For its many faults, and they are well-chronicled, ESPN went against all its better instincts in airing this documentary. Looking back, Black Magic was anti-ESPN in almost every way. It featured historic people discussing important things in conversational voices, rather than forgettable people discussing unimportant things at jackhammer volume. It featured intimate one-on-one interviews with legends of the sport; not once were they asked what size their flat-screen television was or who they were rocking out to on their iPod. For two evenings, ESPN broadcast a program devoid of ulterior motives and entirely without commercials. Surely, it was snowing in hell.
The civil, adult tone of Black Magic never faltered, not when Pee Wee Kirkland regaled the audience with the story of his imprisonment (and subsequent 132 point game in a prison league), not when Willis Reed described himself as too stubborn to make a good SNCC protestor ("If someone punches me, I'm going to punch them back"), not when Bob Love reminisced on the day his wife left him shortly after a career-ending injury. From its passionate retelling of the legendary Big House Gaines to the heartbreaking treatment of Bobby Phills' untimely death, Black Magic rang true in ways the rest of ESPN could only dream of. I mean, can you imagine what Cold Pizza or First Take or, really, whatever they call it, would say about Pee Wee Kirkland? I can: Michael Vick. I'm still trying to get those six months of my life back.

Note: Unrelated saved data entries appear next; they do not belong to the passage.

(** ** C8 *)

(** C8, as stated, fails: whether the settings and the schema survive a
    call of [validate] is decided by the rule engine, and an engine that
    expands the shortcuts of the schema in place, as Cerberus does, leaves
    the caller's schema rewritten although [validate] returns. *)
Lemma validate_rewrites_schema_counterexample :
  is_mapping Expanding.heap1 (VRef 1%positive) [("speed", VInt 3)] ∧
  is_mapping Expanding.heap1 (VRef 2%positive) [("speed", VRef 3%positive)] ∧
  Expanding.heap1 !! 3%positive = Some (ODict [("anyof_type", VRef 4%positive)]) ∧
  (validate (C := Expanding.collaborators) (VRef 1%positive) (VRef 2%positive)
     Expanding.heap1).2 = Return tt ∧
  (validate (C := Expanding.collaborators) (VRef 1%positive) (VRef 2%positive)
     Expanding.heap1).1 !! 3%positive = Some (ODict [("anyof", VRef 5%positive)]) ∧
  (validate (C := Expanding.collaborators) (VRef 1%positive) (VRef 2%positive)
     Expanding.heap1).1 ≠ Expanding.heap1.
Proof.
  split; [by exists 1%positive|]. split; [by exists 2%positive|].
  split; [reflexivity|]. split; [vm_compute; reflexivity|].
  split; [vm_compute; reflexivity|].
  intros Heq. apply (f_equal (λ σ : heap, σ !! 3%positive)) in Heq.
  vm_compute in Heq. discriminate.
Qed.

(** C8, amended. [validate] makes no write of its own. When the settings or
    the schema are empty it raises with the heap untouched, the rule engine
    not being called. Otherwise the heap it leaves is the heap left by the
    two calls to the rule engine, the construction of the validator and its
    run on the settings; so the settings and the schema are unchanged
    whenever the rule engine is read-only. *)
Theorem validate_no_own_write `{C : Collaborators} (M S : value) (σ : heap) :
  (truthy σ M = false ∨ truthy σ S = false → (validate M S σ).1 = σ) ∧
  (truthy σ M = true → truthy σ S = true →
   (validate M S σ).1 = ((Validator S ≫= λ v, Validator_validate v M) σ).1) ∧
  (engine_read_only → (validate M S σ).1 = σ).
Proof.
  split; [|split].
  - intros Hempty. destruct (truthy σ M) eqn:HM.
    + destruct Hempty as [?|HS]; [done|]. by rewrite validate_falsy_schema.
    + by rewrite validate_falsy_settings.
  - intros HM HS. rewrite validate_engine by done.
    unfold mbind, Py_bind. destruct (Validator S σ) as [σ1 [v|e]]; [|done].
    destruct (Validator_validate v M σ1) as [σ2 [[b errs]|e]]; [|done].
    by destruct b.
  - intros Hro. by apply validate_read_only.
Qed.

Lemma validate_no_own_write_witness :
  (validate (C := Demo.collaborators) (VRef 1%positive) (VRef 2%positive)
     (Demo.heap0 [] [("speed", VStr "float")])).1
  = Demo.heap0 [] [("speed", VStr "float")] ∧
  (validate (C := Expanding.collaborators) (VRef 1%positive) (VRef 2%positive)
     Expanding.heap1).1
  = ((Expanding.new_validator (VRef 2%positive)
        ≫= λ v, Demo.run_validator v (VRef 1%positive)) Expanding.heap1).1 ∧
  (validate (C := Demo.collaborators) (VRef 1%positive) (VRef 2%positive)
     (Demo.heap0 [("colour", VStr "red")] [("speed", VStr "float")])).1
  = Demo.heap0 [("colour", VStr "red")] [("speed", VStr "float")].
Proof.
  split; [|split].
  - apply (proj1 (validate_no_own_write (C := Demo.collaborators)
                    (VRef 1%positive) (VRef 2%positive)
                    (Demo.heap0 [] [("speed", VStr "float")]))).
    left. reflexivity.
  - apply (proj1 (proj2 (validate_no_own_write (C := Expanding.collaborators)
                           (VRef 1%positive) (VRef 2%positive) Expanding.heap1)));
      reflexivity.
  - apply (proj2 (proj2 (validate_no_own_write (C := Demo.collaborators)
                           (VRef 1%positive) (VRef 2%positive)
                           (Demo.heap0 [("colour", VStr "red")]
                              [("speed", VStr "float")])))).
    exact demo_engine_read_only.
Defined.

(** ** C10 *)

(** C10. With at least one override, when [override] on a settings
    dictionary raises, it is the re-validation that raised, on a heap in
    which the dictionary already holds every override; the rule engine being
    read-only, that is the heap the caller is left with. *)
Theorem override_not_atomic `{C : Collaborators} σ l d S kw σ' e :
  σ !! l = Some (ODict d) → kw ≠ [] → NoDup kw.*1 →
  override (VRef l) S kw σ = (σ', Raise e) →
  let d' := dict_update d kw in
  validate (VRef l) S (<[l := ODict d']> σ) = (σ', Raise e) ∧
  (∀ k v, (k, v) ∈ kw → dict_get d' k = Some v) ∧
  (engine_read_only → σ' !! l = Some (ODict d')).
Proof.
  intros Hl Hkw Hnd. rewrite (override_mapping σ l d) by done.
  intros Hrun. cbv zeta.
  apply bind_raise_inv in Hrun as [Hval|(σ2 & [] & _ & [=])].
  split; [done|]. split.
  - intros k v Hin. by apply dict_get_update.
  - intros Hro.
    pose proof (validate_read_only (VRef l) S Hro
                  (<[l := ODict (dict_update d kw)]> σ)) as Hσ.
    rewrite Hval in Hσ. cbn [fst] in Hσ. subst σ'. apply lookup_insert_eq.
Qed.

Over the last two evenings, the volume on my television could be resurrected from the mute graveyard without fear of screaming talking heads arguing about "Bracketology" (Where is the Kansas Board of Education when you need it to put an end to this science?) or "Who's Now" or The National Steroids Epedemic or whatever. I was treated to a world in which dignified spirits succeeded against a society that was set up for them to fail; a world in which John Chaney was still a leader of young men and not someone whose dirty coaching demanded he be fired; a world in which silent, classy Ben Jobe led Southern University to the first NCAA tournament victory in the history of Historically Black Colleges yet didn't allow himself the job of savoring the win because it came at the expense of a lifelong friend, Georgia Tech's Bobby Cremins.
For two evenings it was a beautiful, alternate universe, as if constructed by Le Anne Schreiber herself. Then, the program ended and normal life resumed. Flipping through the day's mail, I eyed the latest copy of ESPN: The Magazine. In an instant, the teamwork and the selflessness of Black Magic evaporated. In its place? LeBron James posing solo on the magazine's cover, wearing a baseball cap with four letters written on it in what appears to be blinging diamonds. What four letters graced his cap, you ask? What other four letters could it have been: ESPN.